EXERCISE REQUIREMENTS -> Among the lines below, take the one holding "#[export] Program Instance", the one holding "#[export] Hint Rewrite", and all lines between them. Set them down exactly.
*** Opening of ENTRIES PROVIDED ***
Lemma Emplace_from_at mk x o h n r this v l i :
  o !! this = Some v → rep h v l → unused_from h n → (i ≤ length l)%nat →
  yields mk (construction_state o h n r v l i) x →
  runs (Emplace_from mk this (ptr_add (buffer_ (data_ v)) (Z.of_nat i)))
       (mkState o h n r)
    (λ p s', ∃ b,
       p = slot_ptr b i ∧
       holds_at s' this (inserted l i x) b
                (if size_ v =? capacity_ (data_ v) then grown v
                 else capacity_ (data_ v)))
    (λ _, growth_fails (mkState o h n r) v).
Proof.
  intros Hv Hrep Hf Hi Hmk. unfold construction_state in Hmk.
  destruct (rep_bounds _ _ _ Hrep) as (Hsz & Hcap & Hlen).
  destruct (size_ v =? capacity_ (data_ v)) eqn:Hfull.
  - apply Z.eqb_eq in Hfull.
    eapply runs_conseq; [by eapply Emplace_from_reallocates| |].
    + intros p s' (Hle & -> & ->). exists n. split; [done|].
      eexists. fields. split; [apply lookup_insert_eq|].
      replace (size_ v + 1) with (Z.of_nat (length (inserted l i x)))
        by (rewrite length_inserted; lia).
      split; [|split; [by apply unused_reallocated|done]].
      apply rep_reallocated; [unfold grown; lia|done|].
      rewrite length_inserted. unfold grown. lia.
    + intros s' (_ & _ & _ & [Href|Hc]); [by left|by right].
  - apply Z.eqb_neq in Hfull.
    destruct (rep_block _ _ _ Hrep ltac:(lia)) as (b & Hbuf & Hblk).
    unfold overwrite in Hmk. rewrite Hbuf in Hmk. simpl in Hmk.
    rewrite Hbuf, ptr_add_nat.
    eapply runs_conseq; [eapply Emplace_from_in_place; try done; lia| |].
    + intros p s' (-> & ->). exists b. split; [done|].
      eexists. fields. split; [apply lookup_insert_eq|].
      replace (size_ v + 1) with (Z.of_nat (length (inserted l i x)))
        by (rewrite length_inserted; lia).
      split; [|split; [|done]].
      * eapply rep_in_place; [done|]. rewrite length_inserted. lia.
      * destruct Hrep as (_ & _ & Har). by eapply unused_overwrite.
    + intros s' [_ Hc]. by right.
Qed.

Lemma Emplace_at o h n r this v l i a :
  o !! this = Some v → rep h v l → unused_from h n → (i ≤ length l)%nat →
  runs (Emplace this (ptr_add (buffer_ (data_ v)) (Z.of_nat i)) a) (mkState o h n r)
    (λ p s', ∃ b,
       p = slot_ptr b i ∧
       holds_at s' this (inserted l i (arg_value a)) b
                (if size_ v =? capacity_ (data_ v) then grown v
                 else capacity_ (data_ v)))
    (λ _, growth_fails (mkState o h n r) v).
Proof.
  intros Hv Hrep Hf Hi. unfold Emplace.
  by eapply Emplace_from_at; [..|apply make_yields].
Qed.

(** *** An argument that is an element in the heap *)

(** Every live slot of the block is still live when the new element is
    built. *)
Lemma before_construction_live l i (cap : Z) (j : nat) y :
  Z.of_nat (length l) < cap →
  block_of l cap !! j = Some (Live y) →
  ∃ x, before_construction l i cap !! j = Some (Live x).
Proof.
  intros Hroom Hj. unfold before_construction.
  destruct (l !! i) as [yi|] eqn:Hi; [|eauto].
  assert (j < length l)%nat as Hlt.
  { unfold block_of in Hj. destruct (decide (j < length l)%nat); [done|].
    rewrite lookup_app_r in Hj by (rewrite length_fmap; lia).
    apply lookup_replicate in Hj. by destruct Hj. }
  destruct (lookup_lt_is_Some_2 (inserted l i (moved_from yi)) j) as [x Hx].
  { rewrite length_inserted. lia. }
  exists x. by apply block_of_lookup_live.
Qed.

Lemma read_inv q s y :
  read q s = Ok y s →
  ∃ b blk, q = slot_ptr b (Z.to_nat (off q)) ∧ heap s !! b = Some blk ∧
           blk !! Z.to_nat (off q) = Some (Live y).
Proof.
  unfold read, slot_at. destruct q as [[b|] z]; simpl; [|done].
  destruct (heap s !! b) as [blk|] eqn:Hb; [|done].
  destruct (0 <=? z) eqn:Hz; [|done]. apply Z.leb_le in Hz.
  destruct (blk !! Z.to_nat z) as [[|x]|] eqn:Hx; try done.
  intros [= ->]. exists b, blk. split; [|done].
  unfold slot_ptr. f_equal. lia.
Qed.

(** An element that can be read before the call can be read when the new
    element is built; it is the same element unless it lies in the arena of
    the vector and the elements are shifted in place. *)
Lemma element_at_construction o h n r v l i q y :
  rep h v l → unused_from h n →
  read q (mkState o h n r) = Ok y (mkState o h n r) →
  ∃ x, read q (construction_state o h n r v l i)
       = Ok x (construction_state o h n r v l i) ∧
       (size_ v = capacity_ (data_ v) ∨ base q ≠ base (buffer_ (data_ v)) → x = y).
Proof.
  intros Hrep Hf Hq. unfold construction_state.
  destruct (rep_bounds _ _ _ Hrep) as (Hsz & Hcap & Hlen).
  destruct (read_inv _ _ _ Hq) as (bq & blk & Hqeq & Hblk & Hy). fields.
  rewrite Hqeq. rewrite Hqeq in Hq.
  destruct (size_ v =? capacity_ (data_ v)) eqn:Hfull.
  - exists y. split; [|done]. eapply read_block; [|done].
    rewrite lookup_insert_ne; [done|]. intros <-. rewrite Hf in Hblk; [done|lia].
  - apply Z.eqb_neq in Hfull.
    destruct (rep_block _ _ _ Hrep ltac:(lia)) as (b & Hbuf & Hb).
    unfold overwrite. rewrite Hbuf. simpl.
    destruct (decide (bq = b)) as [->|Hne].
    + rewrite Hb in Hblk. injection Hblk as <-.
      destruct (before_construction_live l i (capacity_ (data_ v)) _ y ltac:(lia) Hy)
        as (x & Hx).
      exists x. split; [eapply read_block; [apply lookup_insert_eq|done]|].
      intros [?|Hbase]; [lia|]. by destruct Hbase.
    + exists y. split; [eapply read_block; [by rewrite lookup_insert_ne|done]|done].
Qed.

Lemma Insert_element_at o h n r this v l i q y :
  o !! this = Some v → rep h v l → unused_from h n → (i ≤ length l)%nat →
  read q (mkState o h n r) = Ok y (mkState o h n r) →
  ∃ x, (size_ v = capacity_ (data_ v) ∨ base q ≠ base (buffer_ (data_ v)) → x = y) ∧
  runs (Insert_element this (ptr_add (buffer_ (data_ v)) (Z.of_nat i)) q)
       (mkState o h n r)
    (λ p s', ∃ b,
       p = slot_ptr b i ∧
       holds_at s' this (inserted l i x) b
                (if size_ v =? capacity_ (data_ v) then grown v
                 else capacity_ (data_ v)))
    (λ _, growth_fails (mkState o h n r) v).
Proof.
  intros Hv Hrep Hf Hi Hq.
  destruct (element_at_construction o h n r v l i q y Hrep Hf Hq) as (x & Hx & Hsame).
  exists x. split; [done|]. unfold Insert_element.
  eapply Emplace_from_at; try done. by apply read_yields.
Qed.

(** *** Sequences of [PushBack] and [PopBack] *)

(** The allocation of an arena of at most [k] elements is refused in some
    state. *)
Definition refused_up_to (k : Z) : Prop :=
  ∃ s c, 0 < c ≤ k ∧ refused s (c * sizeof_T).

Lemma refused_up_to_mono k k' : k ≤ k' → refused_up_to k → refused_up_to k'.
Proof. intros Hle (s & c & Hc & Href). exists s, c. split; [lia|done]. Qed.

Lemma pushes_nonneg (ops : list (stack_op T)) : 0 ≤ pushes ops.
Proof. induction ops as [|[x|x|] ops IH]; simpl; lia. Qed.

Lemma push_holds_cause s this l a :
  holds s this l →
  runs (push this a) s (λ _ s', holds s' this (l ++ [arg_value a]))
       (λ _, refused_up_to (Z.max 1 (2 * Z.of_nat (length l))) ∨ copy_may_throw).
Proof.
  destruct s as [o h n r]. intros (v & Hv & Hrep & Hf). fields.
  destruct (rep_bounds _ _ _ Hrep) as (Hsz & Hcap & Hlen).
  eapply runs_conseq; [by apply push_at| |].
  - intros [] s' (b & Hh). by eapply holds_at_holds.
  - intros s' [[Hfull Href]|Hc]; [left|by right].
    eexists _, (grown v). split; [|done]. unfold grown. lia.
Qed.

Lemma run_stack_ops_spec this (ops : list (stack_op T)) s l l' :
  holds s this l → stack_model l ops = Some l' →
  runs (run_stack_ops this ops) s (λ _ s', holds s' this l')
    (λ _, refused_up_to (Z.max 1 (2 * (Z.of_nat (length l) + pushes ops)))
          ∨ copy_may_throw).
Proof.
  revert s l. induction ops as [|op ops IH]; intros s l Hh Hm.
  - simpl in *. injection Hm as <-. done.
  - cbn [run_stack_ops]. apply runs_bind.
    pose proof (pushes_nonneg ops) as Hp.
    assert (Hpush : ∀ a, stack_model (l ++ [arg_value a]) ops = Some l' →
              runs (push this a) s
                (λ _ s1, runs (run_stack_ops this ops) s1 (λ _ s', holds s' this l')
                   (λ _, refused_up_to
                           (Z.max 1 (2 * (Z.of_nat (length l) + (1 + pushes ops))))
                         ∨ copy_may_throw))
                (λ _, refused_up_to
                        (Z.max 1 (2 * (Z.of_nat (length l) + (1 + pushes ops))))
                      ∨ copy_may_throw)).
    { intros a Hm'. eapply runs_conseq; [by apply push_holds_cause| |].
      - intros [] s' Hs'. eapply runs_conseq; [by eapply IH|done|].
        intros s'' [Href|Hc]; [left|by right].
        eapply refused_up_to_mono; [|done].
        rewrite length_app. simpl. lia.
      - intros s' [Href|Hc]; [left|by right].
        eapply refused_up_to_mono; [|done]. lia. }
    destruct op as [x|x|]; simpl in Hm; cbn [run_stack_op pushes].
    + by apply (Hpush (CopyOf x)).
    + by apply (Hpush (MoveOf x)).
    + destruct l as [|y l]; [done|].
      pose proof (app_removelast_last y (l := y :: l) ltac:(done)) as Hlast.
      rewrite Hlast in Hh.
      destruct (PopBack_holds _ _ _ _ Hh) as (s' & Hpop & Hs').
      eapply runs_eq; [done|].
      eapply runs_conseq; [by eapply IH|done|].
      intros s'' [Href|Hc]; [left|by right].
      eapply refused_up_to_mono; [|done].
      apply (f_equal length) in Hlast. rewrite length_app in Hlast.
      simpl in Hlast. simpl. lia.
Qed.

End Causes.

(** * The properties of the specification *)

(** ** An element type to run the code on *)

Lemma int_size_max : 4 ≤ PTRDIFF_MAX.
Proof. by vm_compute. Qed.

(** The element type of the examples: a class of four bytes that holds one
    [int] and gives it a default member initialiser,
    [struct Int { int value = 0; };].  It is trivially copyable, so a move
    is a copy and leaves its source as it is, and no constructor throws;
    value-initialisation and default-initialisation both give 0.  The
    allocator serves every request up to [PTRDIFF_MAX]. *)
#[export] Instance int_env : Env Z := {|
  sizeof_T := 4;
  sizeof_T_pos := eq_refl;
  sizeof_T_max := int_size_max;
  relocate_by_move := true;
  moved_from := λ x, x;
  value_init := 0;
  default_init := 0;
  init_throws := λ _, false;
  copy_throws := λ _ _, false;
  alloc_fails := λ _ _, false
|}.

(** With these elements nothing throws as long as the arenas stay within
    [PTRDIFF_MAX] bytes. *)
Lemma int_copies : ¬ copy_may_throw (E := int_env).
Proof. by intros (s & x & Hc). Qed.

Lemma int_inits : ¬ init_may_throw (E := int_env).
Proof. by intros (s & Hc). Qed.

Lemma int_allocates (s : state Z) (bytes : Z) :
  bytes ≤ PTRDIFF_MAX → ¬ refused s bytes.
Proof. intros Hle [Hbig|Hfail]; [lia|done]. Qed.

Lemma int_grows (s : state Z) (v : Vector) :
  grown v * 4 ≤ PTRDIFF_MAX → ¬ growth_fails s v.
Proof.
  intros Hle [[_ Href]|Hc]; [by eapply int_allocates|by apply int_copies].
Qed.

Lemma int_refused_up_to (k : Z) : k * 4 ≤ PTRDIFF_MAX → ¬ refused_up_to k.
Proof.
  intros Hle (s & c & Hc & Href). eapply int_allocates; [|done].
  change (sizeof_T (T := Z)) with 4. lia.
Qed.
*** Close of ENTRIES PROVIDED ***
*** Opening of ENTRIES PROVIDED ***
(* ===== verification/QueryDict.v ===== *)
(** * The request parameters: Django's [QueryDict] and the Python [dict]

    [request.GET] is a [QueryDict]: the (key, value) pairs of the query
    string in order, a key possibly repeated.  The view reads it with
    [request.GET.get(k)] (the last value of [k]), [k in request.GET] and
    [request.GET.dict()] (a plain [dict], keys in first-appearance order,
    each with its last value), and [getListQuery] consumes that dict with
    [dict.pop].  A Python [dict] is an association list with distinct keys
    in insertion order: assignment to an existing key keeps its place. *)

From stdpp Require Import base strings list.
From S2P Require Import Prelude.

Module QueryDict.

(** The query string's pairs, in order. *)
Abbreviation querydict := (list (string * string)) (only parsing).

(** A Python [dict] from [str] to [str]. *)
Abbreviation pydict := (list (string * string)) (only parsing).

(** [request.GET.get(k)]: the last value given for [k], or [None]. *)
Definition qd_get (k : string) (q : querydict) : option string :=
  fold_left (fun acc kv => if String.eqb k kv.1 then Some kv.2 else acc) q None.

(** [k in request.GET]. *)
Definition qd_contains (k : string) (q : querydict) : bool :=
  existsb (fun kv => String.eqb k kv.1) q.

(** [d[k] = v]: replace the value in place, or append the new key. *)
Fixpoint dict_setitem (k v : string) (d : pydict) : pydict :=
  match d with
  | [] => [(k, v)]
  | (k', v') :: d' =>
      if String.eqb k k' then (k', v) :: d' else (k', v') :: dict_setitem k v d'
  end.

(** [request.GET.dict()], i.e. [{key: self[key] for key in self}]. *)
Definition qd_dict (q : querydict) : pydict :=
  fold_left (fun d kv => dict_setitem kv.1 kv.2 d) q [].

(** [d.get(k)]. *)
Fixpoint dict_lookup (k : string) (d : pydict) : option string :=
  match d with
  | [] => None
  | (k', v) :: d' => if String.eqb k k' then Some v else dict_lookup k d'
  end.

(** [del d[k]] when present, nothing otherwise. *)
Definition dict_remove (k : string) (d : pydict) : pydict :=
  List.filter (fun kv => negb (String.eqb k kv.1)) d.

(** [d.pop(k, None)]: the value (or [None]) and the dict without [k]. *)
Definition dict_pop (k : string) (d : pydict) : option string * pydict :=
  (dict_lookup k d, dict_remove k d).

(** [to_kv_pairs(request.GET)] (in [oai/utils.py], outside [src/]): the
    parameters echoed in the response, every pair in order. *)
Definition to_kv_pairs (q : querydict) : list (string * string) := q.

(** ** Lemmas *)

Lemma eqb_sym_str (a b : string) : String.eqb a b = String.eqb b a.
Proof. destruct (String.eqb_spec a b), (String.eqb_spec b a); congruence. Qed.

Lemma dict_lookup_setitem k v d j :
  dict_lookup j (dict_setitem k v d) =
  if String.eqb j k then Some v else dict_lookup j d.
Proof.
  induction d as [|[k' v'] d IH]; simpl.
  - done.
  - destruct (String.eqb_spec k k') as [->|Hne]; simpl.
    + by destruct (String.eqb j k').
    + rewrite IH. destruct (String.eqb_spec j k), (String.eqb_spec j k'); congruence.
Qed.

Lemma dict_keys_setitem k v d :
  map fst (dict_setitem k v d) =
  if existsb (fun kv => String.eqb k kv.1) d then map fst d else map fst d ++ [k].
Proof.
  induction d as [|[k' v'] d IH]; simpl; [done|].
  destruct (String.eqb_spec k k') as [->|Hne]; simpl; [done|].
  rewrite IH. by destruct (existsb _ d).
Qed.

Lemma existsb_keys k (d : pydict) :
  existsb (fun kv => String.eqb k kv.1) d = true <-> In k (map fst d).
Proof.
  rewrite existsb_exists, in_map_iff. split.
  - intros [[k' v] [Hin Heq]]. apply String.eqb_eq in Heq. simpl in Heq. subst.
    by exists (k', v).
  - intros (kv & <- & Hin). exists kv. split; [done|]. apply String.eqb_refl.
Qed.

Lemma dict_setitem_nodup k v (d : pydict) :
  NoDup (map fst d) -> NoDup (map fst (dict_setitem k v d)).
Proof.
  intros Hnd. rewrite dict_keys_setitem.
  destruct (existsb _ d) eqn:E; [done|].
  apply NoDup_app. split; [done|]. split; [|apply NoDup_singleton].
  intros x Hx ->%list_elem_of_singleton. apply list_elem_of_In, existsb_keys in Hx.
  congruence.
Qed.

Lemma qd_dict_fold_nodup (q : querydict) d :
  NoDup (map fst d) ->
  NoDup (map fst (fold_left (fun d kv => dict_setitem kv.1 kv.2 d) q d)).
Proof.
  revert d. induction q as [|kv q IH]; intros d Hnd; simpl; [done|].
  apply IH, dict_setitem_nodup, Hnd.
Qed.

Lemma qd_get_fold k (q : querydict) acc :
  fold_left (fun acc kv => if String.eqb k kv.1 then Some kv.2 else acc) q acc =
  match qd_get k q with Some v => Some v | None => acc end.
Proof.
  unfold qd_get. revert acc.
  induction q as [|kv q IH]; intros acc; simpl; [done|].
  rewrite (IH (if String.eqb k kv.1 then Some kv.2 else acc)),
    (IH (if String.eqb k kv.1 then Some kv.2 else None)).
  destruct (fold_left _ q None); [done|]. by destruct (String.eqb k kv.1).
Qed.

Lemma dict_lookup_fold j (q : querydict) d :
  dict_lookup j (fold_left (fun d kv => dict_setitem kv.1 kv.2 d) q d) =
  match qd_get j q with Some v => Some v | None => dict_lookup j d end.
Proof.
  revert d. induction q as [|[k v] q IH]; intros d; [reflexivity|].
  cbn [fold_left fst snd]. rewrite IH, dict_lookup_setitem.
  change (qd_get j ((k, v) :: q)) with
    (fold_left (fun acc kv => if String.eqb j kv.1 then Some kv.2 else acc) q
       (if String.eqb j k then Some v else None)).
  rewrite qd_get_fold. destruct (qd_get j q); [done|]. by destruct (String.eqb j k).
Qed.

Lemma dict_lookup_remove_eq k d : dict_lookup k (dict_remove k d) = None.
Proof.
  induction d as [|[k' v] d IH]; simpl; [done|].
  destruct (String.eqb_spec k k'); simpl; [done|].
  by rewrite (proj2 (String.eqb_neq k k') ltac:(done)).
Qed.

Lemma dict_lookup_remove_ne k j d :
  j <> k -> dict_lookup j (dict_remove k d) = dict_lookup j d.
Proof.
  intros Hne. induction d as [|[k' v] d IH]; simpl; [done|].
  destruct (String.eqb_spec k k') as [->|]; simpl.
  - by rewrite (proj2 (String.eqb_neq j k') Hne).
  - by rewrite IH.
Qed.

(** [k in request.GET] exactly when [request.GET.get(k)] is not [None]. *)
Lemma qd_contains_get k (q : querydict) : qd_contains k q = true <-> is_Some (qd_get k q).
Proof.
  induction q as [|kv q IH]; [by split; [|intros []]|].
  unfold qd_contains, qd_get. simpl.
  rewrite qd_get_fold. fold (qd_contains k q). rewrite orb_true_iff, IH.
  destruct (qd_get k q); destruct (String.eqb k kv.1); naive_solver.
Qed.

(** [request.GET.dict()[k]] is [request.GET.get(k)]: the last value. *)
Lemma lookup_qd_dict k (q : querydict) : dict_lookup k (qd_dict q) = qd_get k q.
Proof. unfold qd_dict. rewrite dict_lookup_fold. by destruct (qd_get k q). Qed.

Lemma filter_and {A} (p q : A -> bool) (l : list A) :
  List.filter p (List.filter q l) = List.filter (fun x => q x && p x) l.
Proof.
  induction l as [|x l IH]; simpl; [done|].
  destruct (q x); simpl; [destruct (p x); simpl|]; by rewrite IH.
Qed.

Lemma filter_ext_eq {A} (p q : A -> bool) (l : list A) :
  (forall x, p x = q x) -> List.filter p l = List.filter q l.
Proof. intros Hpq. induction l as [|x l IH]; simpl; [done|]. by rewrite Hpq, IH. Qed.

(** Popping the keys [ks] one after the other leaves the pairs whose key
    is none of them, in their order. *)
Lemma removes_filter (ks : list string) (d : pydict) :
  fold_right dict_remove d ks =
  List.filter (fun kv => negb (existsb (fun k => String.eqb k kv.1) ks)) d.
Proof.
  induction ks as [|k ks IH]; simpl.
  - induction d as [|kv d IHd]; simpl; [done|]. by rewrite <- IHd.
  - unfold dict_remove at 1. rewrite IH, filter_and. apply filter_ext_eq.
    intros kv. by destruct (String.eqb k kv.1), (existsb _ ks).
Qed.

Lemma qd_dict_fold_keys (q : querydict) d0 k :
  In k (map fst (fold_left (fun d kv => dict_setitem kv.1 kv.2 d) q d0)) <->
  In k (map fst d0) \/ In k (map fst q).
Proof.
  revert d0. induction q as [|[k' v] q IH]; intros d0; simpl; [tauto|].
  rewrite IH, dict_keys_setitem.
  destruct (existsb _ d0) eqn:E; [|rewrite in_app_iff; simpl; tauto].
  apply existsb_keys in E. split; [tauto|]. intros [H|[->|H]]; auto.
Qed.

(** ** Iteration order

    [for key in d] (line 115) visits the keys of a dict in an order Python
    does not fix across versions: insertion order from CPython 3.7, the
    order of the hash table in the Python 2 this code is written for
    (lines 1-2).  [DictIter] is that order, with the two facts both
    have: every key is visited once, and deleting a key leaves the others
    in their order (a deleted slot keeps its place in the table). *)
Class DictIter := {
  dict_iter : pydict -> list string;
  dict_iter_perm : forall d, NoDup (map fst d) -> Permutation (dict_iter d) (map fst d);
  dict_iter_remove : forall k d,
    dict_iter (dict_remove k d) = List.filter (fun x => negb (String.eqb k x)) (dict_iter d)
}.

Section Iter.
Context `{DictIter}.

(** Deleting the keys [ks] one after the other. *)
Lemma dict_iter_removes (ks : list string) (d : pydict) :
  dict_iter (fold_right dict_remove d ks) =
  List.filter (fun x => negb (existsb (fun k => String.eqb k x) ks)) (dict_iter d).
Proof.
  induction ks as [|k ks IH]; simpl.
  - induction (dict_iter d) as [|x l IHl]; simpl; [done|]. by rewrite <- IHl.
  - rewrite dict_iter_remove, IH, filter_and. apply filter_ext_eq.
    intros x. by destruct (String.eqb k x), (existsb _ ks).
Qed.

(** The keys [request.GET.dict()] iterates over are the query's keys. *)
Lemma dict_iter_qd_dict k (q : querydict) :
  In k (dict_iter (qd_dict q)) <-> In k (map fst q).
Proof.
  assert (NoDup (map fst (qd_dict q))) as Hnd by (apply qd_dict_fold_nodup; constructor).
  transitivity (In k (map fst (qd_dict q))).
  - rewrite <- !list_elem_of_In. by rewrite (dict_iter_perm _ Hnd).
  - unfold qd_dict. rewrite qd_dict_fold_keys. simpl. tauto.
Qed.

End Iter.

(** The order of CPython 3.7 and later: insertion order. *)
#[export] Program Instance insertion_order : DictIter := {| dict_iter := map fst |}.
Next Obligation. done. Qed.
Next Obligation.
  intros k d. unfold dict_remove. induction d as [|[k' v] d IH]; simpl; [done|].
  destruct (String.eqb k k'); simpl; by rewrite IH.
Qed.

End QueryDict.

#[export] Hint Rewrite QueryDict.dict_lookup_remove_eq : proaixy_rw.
*** Close of ENTRIES PROVIDED ***
RESPONSE AREA ->
#[export] Program Instance insertion_order : DictIter := {| dict_iter := map fst |}.
Next Obligation. done. Qed.
Next Obligation.
  intros k d. unfold dict_remove. induction d as [|[k' v] d IH]; simpl; [done|].
  destruct (String.eqb k k'); simpl; by rewrite IH.
Qed.

End QueryDict.

#[export] Hint Rewrite QueryDict.dict_lookup_remove_eq : proaixy_rw.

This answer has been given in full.